Oral valganciclovir treatment in newborns with symptomatic congenital cytomegalovirus infection.

This study was performed to assess oral valganciclovir V-GCV (GCV pro-drug), 15 mg/kg bid for 6 weeks to 13 neonates with symptomatic congenital cytomegalovirus (CMV). We monitored plasma levels of GCV within 30 days of therapy: C(trough), and C(2h) (before and the 2 hours after administration), we performed viral assessment in plasma and urine and tolerability at baseline, and every fortnight. Pharmacokinetics showed GCV stable and effective plasma concentrations: mean C(trough) = 0.51 +/- 0.3 and C(2h) : 3.81 +/- 1.37 microg/ml.

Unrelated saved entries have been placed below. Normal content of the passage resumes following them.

(** * graceful: zero-downtime restart and graceful shutdown of an HTTP server

    A shallow embedding of [graceful.go] (package [graceful]) and the
    properties of its only exported function, [Run].

    [Run] is glue code: it wires an upgrade coordinator (tableflip), an actor
    group (oklog/run), the process' signals and an [http.Server] together.
    The embedding follows the source statement by statement in a small
    state-and-outcome monad.  What the source calls but does not define (the
    logger, the coordinator, the actor group, the HTTP server, os/signal) is
    modelled next to it, each model under a comment that says where it comes
    from. *)

From Stdlib Require Import ZArith List String Bool Lia DecimalString.
From Stdlib Require Import FunctionalExtensionality.
Import ListNotations.
Local Open Scope string_scope.
Local Open Scope Z_scope.

(* ===================================================================== *)
(** ** Values *)
(* ===================================================================== *)

(** A Go [error]: [None] is [nil], [Some msg] an error with that message. *)
Definition error := option string.

Definition is_nil (e : error) : bool :=
  match e with None => true | Some _ => false end.

(** [%v] / [%s] of an error, as the logger receives it. *)
Definition show (e : error) : string :=
  match e with None => "<nil>" | Some m => m end.

(** [%d] of an integer. *)
Definition string_of_Z (z : Z) : string := NilZero.string_of_int (Z.to_int z).

Inductive Signal := SIGHUP | SIGINT | SIGTERM.

(** The concurrent tasks [Run] creates: the goroutine of lines 30-40 and the
    three actors handed to [group.Add] (lines 51, 89 and 115). *)
Inductive task := HangupWatcher | ServerActor | SignalActor | ExitActor.

Definition task_eqb (a b : task) : bool :=
  match a, b with
  | HangupWatcher, HangupWatcher | ServerActor, ServerActor
  | SignalActor, SignalActor | ExitActor, ExitActor => true
  | _, _ => false
  end.

Inductive level := InfoLevel | ErrorLevel | FatalLevel.

(** Calls into the collaborators, as the trace records them. *)
Inductive call :=
| CNew (pidfile : string)              (* tableflip.New *)
| CListen (network addr : string)      (* upg.Fds.Listen *)
| CReady                               (* upg.Ready *)
| CUpgrade                             (* upg.Upgrade *)
| CStop                                (* upg.Stop *)
| CServe                               (* server.Serve *)
| CShutdown (deadline : option Z)      (* server.Shutdown(ctx) *)
| CClose                               (* server.Close *)
| CNotify (t : task) (sigs : list Signal)  (* signal.Notify *)
| CSignalStop                          (* signal.Stop(ch) *)
| CCloseChan (name : string).          (* close(c) *)

Inductive event :=
| Log (lvl : level) (format : string) (args : list string)
| Go (t : task)                        (* a goroutine starts running t *)
| Returned (t : task) (e : error)      (* an actor's run function returned e *)
| Interrupt (t : task) (e : error)     (* the group calls an actor's interrupt *)
| GroupReturn (e : error)              (* group.Run returns e *)
| Call (c : call).

(* ===================================================================== *)
(** ** State of the process and of its collaborators *)
(* ===================================================================== *)

Inductive conn_status := Active | Finished | ForceClosed.

(** An in-flight connection: the time (ns) it still needs, and what became
    of it. *)
Record conn := { need : Z; status : conn_status }.

(** [*http.Server], as far as [Run] uses it. *)
Record Server := {
  Addr : string;
  accepting : bool;        (* Serve is accepting on the listener *)
  inShutdown : bool;       (* Shutdown or Close has been called *)
  conns : list conn
}.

No significant variability was seen neither intra-patient nor inter-patients. One newborn discontinued therapy because of thrombocytopenia, another finished with a neutrophils count of 1,000/microl. At the end of therapy 6 out of 12 and 8 out of 12 newborns were negative for CMV in urine and plasma. The 4 newborns positive for CMV DNA showed a 90% reduction of pre-therapy values. Clinically, the 4 patients reporting hepatic disease and the 3 with thrombocytopenia recovered after 6 weeks of therapy. Eight newborns suffered from SNHL; at the 6-month follow-up no patients had worsened, 2 had improved, and no deterioration was reported in 3 newborns with chorioretinitis scarring. The paucity of adverse events, and the effectiveness and stability of drug plasma concentrations are the important findings of our study.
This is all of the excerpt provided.